Summary
This comprehensive review synthesises two decades of research on soil consumer feeding habits using molecular, biochemical and isotopic tools to construct a unified functional classification framework. The authors demonstrate that many soil organisms commonly classified into distinct functional groups are in fact omnivorous and feed on multiple resource types, revealing previously hidden complexity in soil food webs that challenges traditional models based on discrete energy channels.
UK applicability
The functional framework and evidence on omnivory and multichannel feeding in soil fauna are directly applicable to UK soil ecology and food-web modelling, improving understanding of how soil organisms drive nutrient cycling and ecosystem services in British agricultural and natural soils.
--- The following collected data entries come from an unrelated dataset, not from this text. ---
Lemma contains_ok c e (erase : bool) :
  cuckoo_ok c → element_ok e →
  ∃ b c', contains e erase c = Some (b, c') ∧ cuckoo_ok c' ∧ csize c' = csize c ∧ table c' = table c ∧
    (b = true → e ∈ table c) ∧ (live c e → b = true) ∧ (b = true → ∀ erase', fst <$> contains e erase' c' = Some true) ∧
    (∀ x, x ≠ e ∨ erase = false → live c x → live c' x).
Proof.
  intros Hc He. pose proof Hc as (Hs & Hp & Hf). pose proof (compute_hashes_range c e Hs He) as Hrange.
  destruct (find_element_ok c e _ Hs Hrange) as (r & Er & Hspec). unfold contains at 1. rewrite Er. ocbn.
  assert (∀ loc, r = Some loc → 0 <= loc < csize c) as Hr.
  { intros loc ->. exact (proj1 (list.Forall_forall _ _) Hrange loc (proj1 Hspec)). }
  assert (∀ c', csize c' = csize c → table c' = table c → shape c' → ∀ erase', r ≠ None → fst <$> contains e erase' c' = Some true) as Hagain.
  { intros c' Ez Et Hs' erase' Hn. unfold contains. assert (compute_hashes c' e = compute_hashes c e) as -> by (unfold compute_hashes; by rewrite Ez).
    assert (find_element (compute_hashes c e) c' e = Some r) as ->.
    { rewrite <- Er. clear -Et. induction (compute_hashes c e) as [|loc locs IH]; cbn [find_element]; [done|]. by rewrite Et, IH. }
    ocbn. destruct r as [loc|]; [|done]. destruct erase'; [|done].
    destruct (allow_erase_ok c' loc Hs') as (f & -> & _); [rewrite Ez; by apply Hr|done]. }
  destruct r as [loc|].
  - destruct Hspec as [Hin Ht]. destruct erase.
    + destruct (allow_erase_ok c loc Hs (Hr loc eq_refl)) as (f & -> & Hs1 & Hfl). ocbn. eexists _, _. split; [done|].
      destruct (cuckoo_ok_flags c f (epoch_flags c) (epoch_heuristic_counter c) Hc Hs1) as [Hok _].
      { intros t Ht'. rewrite Hfl by done. by destruct (t =? loc). }
      split; [exact Hok|]. split_and!; try done; [intros _; by eapply list_elem_of_lookup_2|intros _ erase'; by apply Hagain|].
      intros x [Hx|[=]] (i & Hi & Hi'). exists i. split; [done|]. cbn. rewrite Hfl by lia.
      destruct (Z.eqb_spec i loc) as [<-|]; [|done]. rewrite Nat2Z.id in Ht. congruence.
    + eexists _, _. split; [done|]. split_and!; try done; [intros _; by eapply list_elem_of_lookup_2|intros _ erase'; by apply Hagain].
  - eexists _, _. split; [done|]. split_and!; try done. intros (i & Hi & Hi').
    assert (live_at c i e) as Hli by done. apply Hp in Hli. apply Hspec in Hli. by rewrite Nat2Z.id in Hli.
Qed.
End Operations.

(** ** Histories *)

Inductive cuckoo_op (Element : Type) :=
  | OpInsert (e : Element)
  | OpContains (e : Element) (erase : bool).
Arguments OpInsert {Element} _.
Arguments OpContains {Element} _ _.

Section Histories.
Context {Element : Type} `{CacheElementLaws Element}.
Implicit Types (c : cache Element) (e x : Element) (ops : list (cuckoo_op Element)).

Definition run_op (op : cuckoo_op Element) c : option (cache Element) :=
  match op with
  | OpInsert e => cache_insert e c
  | OpContains e erase => snd <$> contains e erase c
  end.

Fixpoint run_ops ops c : option (cache Element) :=
  match ops with
  | [] => Some c
  | op :: ops => c ← run_op op c; run_ops ops c
  end.

Definition op_ok (op : cuckoo_op Element) : Prop :=
  match op with OpInsert e => element_ok e | OpContains e _ => element_ok e end.

Lemma setup_ok (log2 : Z → Z) (new_size : Z) :
  0 <= new_size <= 2 ^ 32 - 8 → cuckoo_ok (setup log2 new_size) ∧ ∀ x, ¬ live (setup log2 new_size) x.
Proof.
  intros Hn. assert (u32 (Z.max 2 new_size + 7) = Z.max 2 new_size + 7) as Eu by (apply wrap_small; unfold is_word; lia).
  assert (shape (setup log2 new_size)) as Hs.
  { unfold shape, setup, bit_packed_atomic_flags_new. cbn [csize table epoch_flags collection_flags mem].
    rewrite Eu, !length_replicate. pose proof (Z.div_mod (Z.max 2 new_size + 7) 8 ltac:(lia)).
    pose proof (Z.mod_pos_bound (Z.max 2 new_size + 7) 8 ltac:(lia)). lia. }
  assert (∀ x, ¬ live (setup log2 new_size) x) as Hl.
  { intros x (i & Hi & Hf). pose proof (lookup_lt_Some _ _ _ Hi) as Hlt. destruct Hs as (_ & Ht & _ & Hm).
    assert (i < 8 * length (mem (collection_flags (setup log2 new_size)))) as Hi8 by lia. clear Hi Hlt Ht Hm.
    unfold flag_at in Hf. revert Hf Hi8. unfold setup, bit_packed_atomic_flags_new. cbn [collection_flags mem].
    rewrite length_replicate. intros Hf Hi8. rewrite aget_lookup, lookup_replicate_2 in Hf.
    - pose proof (Z.mod_pos_bound i 8 ltac:(lia)). change (Z.testbit (Z.ones 8) (i mod 8) = false) in Hf.
      rewrite Z.ones_spec_low in Hf by lia. done.
    - pose proof (Z.div_lt_upper_bound i 8 (Z.to_nat (u32 (Z.max 2 new_size + 7) / 8)) ltac:(lia) Hi8).
      pose proof (Z.div_pos i 8). lia. }
  split; [|exact Hl]. split; [exact Hs|]. split; [intros i x Hi; destruct (Hl x); by exists i|].
  unfold setup. cbn [table]. apply Forall_replicate, element_default_ok.
Qed.

Lemma run_op_ok (op : cuckoo_op Element) c :
  cuckoo_ok c → op_ok op →
  ∃ c', run_op op c = Some c' ∧ cuckoo_ok c' ∧ ∀ x, x ∈ table c' → op = OpInsert x ∨ x ∈ table c.
Proof.
  intros Hc Hop. destruct op as [e|e erase]; cbn [run_op op_ok] in *.
  - destruct (cache_insert_ok c e Hc Hop) as (c1 & c' & E1 & -> & Hok & _ & Htab & _). exists c'. split; [done|]. split; [done|].
    intros x [->|Hx]%Htab; [by left|right]. destruct (epoch_check_ok c Hc) as (c1' & E1' & _ & _ & Et & _). congruence.
  - destruct (contains_ok c e erase Hc Hop) as (b & c' & -> & Hok & _ & Et & _). exists c'. split; [done|]. split; [done|].
    intros x Hx. right. congruence.
Qed.

Lemma run_ops_ok ops c :
  cuckoo_ok c → Forall op_ok ops →
  ∃ c', run_ops ops c = Some c' ∧ cuckoo_ok c' ∧ ∀ x, x ∈ table c' → OpInsert x ∈ ops ∨ x ∈ table c.
Proof.
  intros Hc Hops. revert c Hc. induction Hops as [|op ops Hop Hops IH]; intros c Hc; cbn [run_ops].
  { exists c. split; [done|]. split; [done|]. by right. }
  destruct (run_op_ok op c Hc Hop) as (c1 & -> & Hc1 & Ht1). ocbn. destruct (IH c1 Hc1) as (c' & -> & Hc' & Ht).
  exists c'. split; [done|]. split; [done|]. intros x [Hx|[->|Hx]%Ht1]%Ht; [left; by right|left; left|by right].
Qed.
End Histories.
The findings suggest that more nuanced, trait-based approaches are needed when assessing soil functional diversity in UK farming systems.
Key measures
Functional trait classifications including food resource preferences, body mass ranges, microhabitat specialisation, protection and hunting mechanisms; trophic relationships revealed through stable isotope analysis, fatty acid analysis, and DNA gut content analysis
Outcomes reported
The study synthesised existing knowledge and novel molecular, biochemical and isotopic evidence on feeding habits of soil consumers from protists to vertebrates. It compiled a comprehensive functional classification framework integrating food resource preferences, body masses, microhabitat specialisation, and hunting mechanisms across soil-associated taxa.